Putins Bild von der „russischen Welt“ ist eine ideologische und rassistische Fieberwahn-Vision, die das Vielvölker-Imperium Russische Föderation politisch und ethnisch zerreißt — und zivilisatorisch zerstört.
Nukleare Abschreckung wirkt nach Außen und nach Innen
Die nukleare Abschreckung der NATO insgesamt steht, und bleibt mit der US-Strategie des „Prompt Global Strike“ auch sehr glaubwürdig und wirksam — in Militärkreisen und vor allem beim Gegner Russland und seiner Führung. Patrouillierende Atombomber vom Typ B-52 und in Großbritannien stationierte B1 Bomber sind dabei schon mehrfach in den nun 823 Tagen des Ukraine-Krieges aktiv geworden, und haben „wirksame Show-of Force“ gezeigt! — Nur wurde dies nicht in den europäischen Abendnachrichten gezeigt und verbreitet.

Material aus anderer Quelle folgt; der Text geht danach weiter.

Lemma onRequesterMessage_inv b requesterId m r now ids :
  broker_inv b → new_ids b ids → new_request b r m → broker_inv (onRequesterMessage b requesterId m r now ids).
Proof.
  intros Hb Hids [Hr Hid]. destruct m; cbn [onRequesterMessage].
  - by apply answer_requester_inv.
  - eapply same_books_inv, Hb; apply cancelTask_books.
  - by apply taskRequested_inv.
  - eapply same_books_inv, Hb; apply respond_to_runner_books.
  - eapply same_books_inv, Hb; apply respond_to_runner_books.
  - eapply same_books_inv, Hb; apply respond_to_runner_books.
Qed.

Lemma broker_next_inv internal b e b' : broker_inv b → broker_next internal b e = Some b' → broker_inv b'.
Proof.
  intros Hb. destruct e; cbn [broker_next].
  - case_bool_decide as Hf; [|done]. intros [= <-]. by apply onRunnerMessage_inv, fresh_new.
  - case_bool_decide as Hf; [|done]. intros [= <-]. destruct Hf. by apply onRequesterMessage_inv; [|apply fresh_new|].
  - intros [= <-]. eapply same_books_inv, Hb. unfold registerRunner. etransitivity; [|apply messageRunner_books]. done.
  - intros [= <-]. apply fail_tasks_inv. by eapply same_books_inv, Hb.
  - intros [= <-]. by eapply same_books_inv, Hb.
  - intros [= <-]. by eapply same_books_inv, Hb.
  - destruct (jm_get (accepts b) taskId) as [p|] eqn:Hp; [|done]. cbn.
    destruct (ac_phase p) as [[a|]|[a|]] eqn:Hph; try done; intros [= <-].
    + by apply after_runner_inv.
    + apply after_requester_inv; eauto.
  - intros [= <-]. by apply settle_runner_inv.
  - intros [= <-]. by apply settle_requester_inv.
  - destruct (jm_get (requests b) r) as [q|]; [|done]. cbn. case_match; [|done]. intros [= <-].
    by apply handleRequestTimeout_inv, update_timeout_inv.
  - destruct (jm_get (tasks b) taskId); [|done]. cbn. case_match; [|done]. intros [= <-].
    eapply same_books_inv, Hb; apply handleTaskTimeout_books.
  - intros [= <-]. by eapply same_books_inv, Hb.
Qed.

Lemma broker_run_inv internal es b b' : broker_inv b → broker_run internal b es = Some b' → broker_inv b'.
Proof.
  revert b; induction es as [|e es IH]; intros b Hb; cbn; [by intros [= <-]|].
  destruct (broker_next internal b e) as [b1|] eqn:He; [|done]. cbn. intros Hr.
  by eapply IH, Hr; eapply broker_next_inv.
Qed.

(** The process of a request that is being offered can always be driven to its end. *)
Lemma asked_released internal b t r :
  broker_inv b → asks_for b t r →
  ∃ es b', es ⊆ [ERunnerAcceptTimeout t; EContinue t] ∧ broker_run internal b es = Some b' ∧
    (r ∈ pendingTaskRequests b' → ¬ in_progress b' r).
Proof.
  intros Hb (p & a & Hp & Hph & <-). destruct a as [a|].
  - exists [EContinue t], (after_runner b t p a). split; [set_solver|split].
    + cbn. by rewrite Hp; cbn; rewrite Hph.
    + by apply after_runner_inv.
  - set (p' := mkAccept (ac_offer p) (ac_request p) (AwaitRunner (Some RunnerTimedOut))).
    set (b1 := with_accepts b (jm_set (accepts b) t p')).
    assert (settle_runner b t RunnerTimedOut = b1) as Hs by (unfold settle_runner; by rewrite Hp, Hph).
    exists [ERunnerAcceptTimeout t; EContinue t], (after_runner b1 t p' RunnerTimedOut). split; [done|split].
    + cbn. unfold runner_accept_timeout. rewrite Hs. cbn. by rewrite jm_get_set.
    + apply (after_runner_inv b1 t p' RunnerTimedOut); [|by cbn; rewrite jm_get_set|done].
      rewrite <- Hs. by apply settle_runner_inv.
Qed.

(** * Matching is complete and correct *)

(** A request the loop has nothing to do for: it is being offered, or no offer of its
    type is left. *)
Definition settled (b : TaskBroker) (r : nat) : Prop :=
  ∀ q, jm_get (requests b) r = Some q →
    rq_acceptInProgress q = true ∨ Forall (λ o, o_taskType o ≠ rq_taskType q) (pendingTaskOffers b).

Putins Desinformationskampagnen und seine vom Geheimdienst-Denken gestriebenen hybriden Angriffe können so ihre Wirkung entfalten, und die europäische Bevölkerung, Amtsträger und ganze Regierungen psychologisch in „Angst und vermeintlichen Zugzwang“ versetzen.
Putins Strategie der Eskalation und Eskalations-Dominanz beruht aber allein auf der Annahme, die NATO und Europa wären nicht genügend handlungsfähig – und hätten keinen Willen zur Abschreckung.
Und so können Putins hybride Angriffe und Desinformationskampagnen ihre beabsichtigte Wirkung zum Teil entfalten: europäischen Regierungen und den Bürgerinnen und Bürgern Angst zu machen, und nach und nach eine andere Willensbildung bei der Verteidigung der Ukraine unterschieben.
Genau diese „Innenwirkung“ der hybriden Kriegsführung muss durch eine erneuerte und reorganisierte Abschreckung erschwert und unmöglich gemacht werden! — Wer keine Angst bekommt, und abschreckt, lädt Gegner auch nicht zu Angriffsversuchen und hybriden Angriffsmethoden ein!
Strategie: direkte Vergeltung und vernichtender Zweitschlag
Die moderne und zeitgemäße Form der Abschreckung muss auch mit automatischen Echtzeit-Systemen funktionieren können. Der Einsatz taktischer Atomwaffen muss daher direkt mit dem Einsatz taktischer Atomwaffen beantwortet werden können!
Primäre Ziele in Russland sind St. Peterburg und Moskau, und einige wichtige militärische Zentren.
Einer Bedrohung einzelner EU-Hauptstädte durch hybriden und tatsächliche Angriffe, muss durch eine veränderte und modernisierte NATO-Kommandostruktur begegnet werden. Auch die sog. „nukleare Teilhabe“ muss auf eine breitere Basis gestellt werden.
Die seit 1949 bestehende NATO-Bündnisgarantie muss glaubwürdig auf die neuen NATO-Partner ausgeweitet werden. Dazu reicht es aus, auf U-Booten Waffensystem-Offiziere aus Schweden, Finnland, Polen und Rumänien und Bulgarien auszubilden, und im Krisenfall (im Rotationsverfahren) zu stationieren.
Im Ernstfall kann der Befehl zum Waffeneinsatz für einen Zweitschlag an die jeweiligen Waffensystem-Offiziere delegiert werden. Die Kommandohoheit des U-Boot-Kapitäns bleibt unberührt und muss nur eine Einsatzregeln für den Zweitschlag erneuern.
NATO-Pilotenausbildung und „Doomsday-Kommandos“
Deutschland und Frankreich sollten sofort und zeitnah mit der Pilotenausbildung beginnen, und auch Piloten aus Schweden, Finnland, Polen und den baltischen Staaten für die „nukleare Teilhabe“ fit machen.
Deutschland könnte dabei sein Arsenal mit Polen teilen, und zugleich mit dem Beginn einer Ausbildung für ukrainische Kampfpiloten ein ernstes Signal an Moskau senden, wie zum Sicherheitsregime des Budapester Memorandums zurück gekehrt werden kann.
NATO-Doomsday-Kommandos wären ein ernsthaftes Stopp-Signal für die russische Führung, und ein wichtiges Signal für die europäische Bevölkerung, sich gegen Angst und Schrecken zu wappnen.
Der politische Willen zur Abschreckung ist unabdingbar, um Frieden als Option zu erhalten!
Tatsächlich kann eine erneuerte und modernisierte nukleare Abschreckung ein wichtiger neuer Schritt werden, um einen lang andauernden Krieg zu beenden, und Russland zum Abzug aus der Ukraine zu bewegen.